* Activity: Return exactly the lines below, starting with the one that has "unfold set_this_cpu. by" and going on through the one that has "st_cpus s !! i = Some p →".

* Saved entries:
□ □ □
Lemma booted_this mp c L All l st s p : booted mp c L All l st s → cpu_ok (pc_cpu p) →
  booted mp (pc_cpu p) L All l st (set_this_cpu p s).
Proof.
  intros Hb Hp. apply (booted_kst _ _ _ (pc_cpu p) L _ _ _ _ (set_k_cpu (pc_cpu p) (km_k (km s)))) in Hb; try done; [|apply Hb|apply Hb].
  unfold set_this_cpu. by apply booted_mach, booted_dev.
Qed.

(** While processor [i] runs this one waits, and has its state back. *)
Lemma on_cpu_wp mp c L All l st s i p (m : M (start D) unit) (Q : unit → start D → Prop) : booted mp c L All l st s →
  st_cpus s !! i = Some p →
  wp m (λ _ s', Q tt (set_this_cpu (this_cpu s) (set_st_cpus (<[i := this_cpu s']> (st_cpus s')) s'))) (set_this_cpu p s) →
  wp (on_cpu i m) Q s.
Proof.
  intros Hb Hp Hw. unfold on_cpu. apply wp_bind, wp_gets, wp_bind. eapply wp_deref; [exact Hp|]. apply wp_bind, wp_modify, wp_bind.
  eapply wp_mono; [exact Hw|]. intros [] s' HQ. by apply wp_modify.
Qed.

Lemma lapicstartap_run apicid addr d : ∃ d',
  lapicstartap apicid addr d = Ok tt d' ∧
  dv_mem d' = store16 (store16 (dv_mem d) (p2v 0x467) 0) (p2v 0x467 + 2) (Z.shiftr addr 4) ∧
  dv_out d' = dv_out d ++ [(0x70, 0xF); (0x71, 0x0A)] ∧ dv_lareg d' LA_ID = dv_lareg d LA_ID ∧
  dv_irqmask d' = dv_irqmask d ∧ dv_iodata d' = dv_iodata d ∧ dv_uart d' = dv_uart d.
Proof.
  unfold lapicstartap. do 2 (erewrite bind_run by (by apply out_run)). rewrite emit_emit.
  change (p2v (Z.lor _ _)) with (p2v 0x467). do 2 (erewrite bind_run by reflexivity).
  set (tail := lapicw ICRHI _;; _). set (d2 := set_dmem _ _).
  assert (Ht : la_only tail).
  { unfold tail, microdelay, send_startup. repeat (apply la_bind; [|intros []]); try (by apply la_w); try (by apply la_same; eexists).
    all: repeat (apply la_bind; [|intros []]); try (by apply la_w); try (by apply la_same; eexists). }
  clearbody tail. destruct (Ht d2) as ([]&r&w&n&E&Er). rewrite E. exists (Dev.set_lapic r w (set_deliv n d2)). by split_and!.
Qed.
□ □ □
* Answer box:
  unfold set_this_cpu. by apply booted_mach, booted_dev.
Qed.

(** While processor [i] runs this one waits, and has its state back. *)
Lemma on_cpu_wp mp c L All l st s i p (m : M (start D) unit) (Q : unit → start D → Prop) : booted mp c L All l st s →
  st_cpus s !! i = Some p →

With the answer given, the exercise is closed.